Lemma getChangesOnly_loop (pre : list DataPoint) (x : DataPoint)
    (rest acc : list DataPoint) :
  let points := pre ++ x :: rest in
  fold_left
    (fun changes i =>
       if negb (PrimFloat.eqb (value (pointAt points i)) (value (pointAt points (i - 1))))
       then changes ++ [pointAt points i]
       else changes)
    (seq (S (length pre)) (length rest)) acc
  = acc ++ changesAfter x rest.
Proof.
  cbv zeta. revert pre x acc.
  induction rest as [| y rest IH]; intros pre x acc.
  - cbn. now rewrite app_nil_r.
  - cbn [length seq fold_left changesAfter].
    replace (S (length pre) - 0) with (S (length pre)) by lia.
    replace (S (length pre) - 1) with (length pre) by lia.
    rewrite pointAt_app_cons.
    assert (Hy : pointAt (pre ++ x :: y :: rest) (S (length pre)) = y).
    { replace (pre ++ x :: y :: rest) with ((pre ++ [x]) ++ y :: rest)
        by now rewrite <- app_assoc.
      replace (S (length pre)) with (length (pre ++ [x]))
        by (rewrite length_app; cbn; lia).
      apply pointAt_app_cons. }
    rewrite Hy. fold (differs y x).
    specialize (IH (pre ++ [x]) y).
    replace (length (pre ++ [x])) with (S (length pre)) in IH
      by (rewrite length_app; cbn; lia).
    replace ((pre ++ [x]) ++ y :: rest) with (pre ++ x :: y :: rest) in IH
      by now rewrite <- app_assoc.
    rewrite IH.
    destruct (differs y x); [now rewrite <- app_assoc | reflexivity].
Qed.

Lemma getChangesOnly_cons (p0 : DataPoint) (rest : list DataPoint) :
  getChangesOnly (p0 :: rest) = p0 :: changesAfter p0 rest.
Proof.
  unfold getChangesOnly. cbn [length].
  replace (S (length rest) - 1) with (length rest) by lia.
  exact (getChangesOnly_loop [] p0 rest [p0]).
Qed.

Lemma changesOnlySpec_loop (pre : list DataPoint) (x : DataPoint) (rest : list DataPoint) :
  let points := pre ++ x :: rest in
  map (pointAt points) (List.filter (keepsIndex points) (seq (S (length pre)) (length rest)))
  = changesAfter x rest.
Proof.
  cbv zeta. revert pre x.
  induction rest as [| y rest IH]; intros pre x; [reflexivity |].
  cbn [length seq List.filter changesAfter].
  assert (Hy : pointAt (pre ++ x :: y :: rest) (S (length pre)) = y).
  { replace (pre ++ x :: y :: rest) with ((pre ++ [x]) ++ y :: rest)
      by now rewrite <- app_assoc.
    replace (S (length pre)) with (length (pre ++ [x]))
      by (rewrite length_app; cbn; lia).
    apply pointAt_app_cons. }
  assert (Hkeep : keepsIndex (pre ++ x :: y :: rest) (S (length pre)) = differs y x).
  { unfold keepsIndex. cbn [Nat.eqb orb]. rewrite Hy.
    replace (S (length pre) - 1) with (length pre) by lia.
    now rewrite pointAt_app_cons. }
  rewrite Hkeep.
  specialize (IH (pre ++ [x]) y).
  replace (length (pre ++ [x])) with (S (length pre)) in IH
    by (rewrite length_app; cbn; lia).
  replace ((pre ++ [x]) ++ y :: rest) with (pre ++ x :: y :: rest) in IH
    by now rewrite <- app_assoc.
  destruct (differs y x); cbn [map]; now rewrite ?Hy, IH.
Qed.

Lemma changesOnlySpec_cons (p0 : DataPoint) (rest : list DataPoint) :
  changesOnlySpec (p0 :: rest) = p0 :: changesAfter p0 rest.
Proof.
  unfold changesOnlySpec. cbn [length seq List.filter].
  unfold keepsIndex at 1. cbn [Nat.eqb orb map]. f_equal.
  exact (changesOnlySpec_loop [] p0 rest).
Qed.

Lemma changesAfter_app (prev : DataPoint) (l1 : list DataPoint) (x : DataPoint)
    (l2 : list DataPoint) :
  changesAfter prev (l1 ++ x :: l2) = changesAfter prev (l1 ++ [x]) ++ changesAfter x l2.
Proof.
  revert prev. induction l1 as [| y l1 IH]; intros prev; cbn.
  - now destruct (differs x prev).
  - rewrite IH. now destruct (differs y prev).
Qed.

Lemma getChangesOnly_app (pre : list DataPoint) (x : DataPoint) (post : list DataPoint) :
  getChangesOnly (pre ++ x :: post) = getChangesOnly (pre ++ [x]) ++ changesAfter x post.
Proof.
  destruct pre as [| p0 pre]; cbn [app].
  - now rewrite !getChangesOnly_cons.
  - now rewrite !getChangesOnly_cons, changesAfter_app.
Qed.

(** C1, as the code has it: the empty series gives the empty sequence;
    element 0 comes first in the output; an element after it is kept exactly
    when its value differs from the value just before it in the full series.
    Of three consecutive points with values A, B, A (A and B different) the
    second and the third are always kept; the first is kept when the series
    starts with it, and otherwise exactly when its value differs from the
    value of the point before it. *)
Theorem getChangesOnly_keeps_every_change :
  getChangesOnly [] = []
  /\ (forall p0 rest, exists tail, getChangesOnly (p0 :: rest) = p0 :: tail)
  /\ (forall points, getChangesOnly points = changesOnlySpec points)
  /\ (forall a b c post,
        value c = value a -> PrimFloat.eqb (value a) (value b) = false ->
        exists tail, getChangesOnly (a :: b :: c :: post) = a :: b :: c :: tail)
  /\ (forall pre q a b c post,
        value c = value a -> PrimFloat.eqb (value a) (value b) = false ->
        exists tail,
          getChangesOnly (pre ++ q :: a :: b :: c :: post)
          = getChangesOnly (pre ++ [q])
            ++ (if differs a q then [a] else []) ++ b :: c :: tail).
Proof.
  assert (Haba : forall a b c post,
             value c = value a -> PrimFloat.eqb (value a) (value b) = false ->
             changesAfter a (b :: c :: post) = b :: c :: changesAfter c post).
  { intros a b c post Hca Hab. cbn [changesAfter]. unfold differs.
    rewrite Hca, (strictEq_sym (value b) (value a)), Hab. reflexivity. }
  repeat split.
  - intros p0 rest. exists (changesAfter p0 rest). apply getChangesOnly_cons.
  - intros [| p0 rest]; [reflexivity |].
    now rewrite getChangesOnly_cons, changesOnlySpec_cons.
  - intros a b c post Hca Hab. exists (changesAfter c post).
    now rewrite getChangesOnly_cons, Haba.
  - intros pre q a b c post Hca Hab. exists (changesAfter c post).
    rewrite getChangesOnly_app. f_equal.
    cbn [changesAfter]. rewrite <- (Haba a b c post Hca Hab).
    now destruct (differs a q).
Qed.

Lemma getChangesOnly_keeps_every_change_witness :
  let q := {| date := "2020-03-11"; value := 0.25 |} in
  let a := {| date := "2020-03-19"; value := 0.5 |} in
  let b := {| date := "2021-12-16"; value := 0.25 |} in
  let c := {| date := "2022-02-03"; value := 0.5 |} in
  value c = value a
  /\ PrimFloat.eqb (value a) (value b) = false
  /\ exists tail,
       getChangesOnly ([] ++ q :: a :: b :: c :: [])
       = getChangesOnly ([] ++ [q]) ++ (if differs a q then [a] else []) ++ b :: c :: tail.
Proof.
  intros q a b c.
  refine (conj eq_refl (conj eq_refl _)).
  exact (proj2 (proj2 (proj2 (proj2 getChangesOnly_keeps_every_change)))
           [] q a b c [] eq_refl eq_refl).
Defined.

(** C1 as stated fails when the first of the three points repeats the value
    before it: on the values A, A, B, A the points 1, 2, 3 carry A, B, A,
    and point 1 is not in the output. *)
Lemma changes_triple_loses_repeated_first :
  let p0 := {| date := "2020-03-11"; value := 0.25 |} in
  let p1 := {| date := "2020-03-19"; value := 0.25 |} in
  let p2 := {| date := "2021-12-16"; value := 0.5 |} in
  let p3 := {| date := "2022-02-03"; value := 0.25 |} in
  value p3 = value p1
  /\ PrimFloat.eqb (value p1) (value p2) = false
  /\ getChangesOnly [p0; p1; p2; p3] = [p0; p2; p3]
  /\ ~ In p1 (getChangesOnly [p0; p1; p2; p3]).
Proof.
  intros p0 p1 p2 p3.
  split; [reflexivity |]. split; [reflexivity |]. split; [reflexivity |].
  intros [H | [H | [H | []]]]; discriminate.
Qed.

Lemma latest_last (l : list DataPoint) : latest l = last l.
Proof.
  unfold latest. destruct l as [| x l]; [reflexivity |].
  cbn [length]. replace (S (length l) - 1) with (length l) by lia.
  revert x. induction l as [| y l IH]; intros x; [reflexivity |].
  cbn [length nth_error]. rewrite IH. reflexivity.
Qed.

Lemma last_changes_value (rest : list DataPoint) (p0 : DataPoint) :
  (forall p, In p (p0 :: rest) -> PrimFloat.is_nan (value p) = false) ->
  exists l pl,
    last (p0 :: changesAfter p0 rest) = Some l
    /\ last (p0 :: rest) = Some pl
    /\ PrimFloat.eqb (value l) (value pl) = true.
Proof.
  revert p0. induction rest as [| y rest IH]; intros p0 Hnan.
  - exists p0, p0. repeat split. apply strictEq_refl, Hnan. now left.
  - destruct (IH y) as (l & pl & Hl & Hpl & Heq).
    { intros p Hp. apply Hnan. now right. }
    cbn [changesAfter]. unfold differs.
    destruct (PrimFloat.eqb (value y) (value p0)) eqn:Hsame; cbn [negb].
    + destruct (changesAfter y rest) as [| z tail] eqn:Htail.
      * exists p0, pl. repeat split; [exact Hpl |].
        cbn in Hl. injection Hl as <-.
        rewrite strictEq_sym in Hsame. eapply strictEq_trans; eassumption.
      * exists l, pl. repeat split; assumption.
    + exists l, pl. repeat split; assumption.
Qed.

════════════════

### [Required action]
Copy only this part of the entries above: the line with "now rewrite getChangesOnly_cons, changesOnlySpec_cons.", the line with "- intros pre", and the lines between, all exactly as written.

### [Response]
    now rewrite getChangesOnly_cons, changesOnlySpec_cons.
  - intros a b c post Hca Hab. exists (changesAfter c post).
    now rewrite getChangesOnly_cons, Haba.
  - intros pre q a b c post Hca Hab. exists (changesAfter c post).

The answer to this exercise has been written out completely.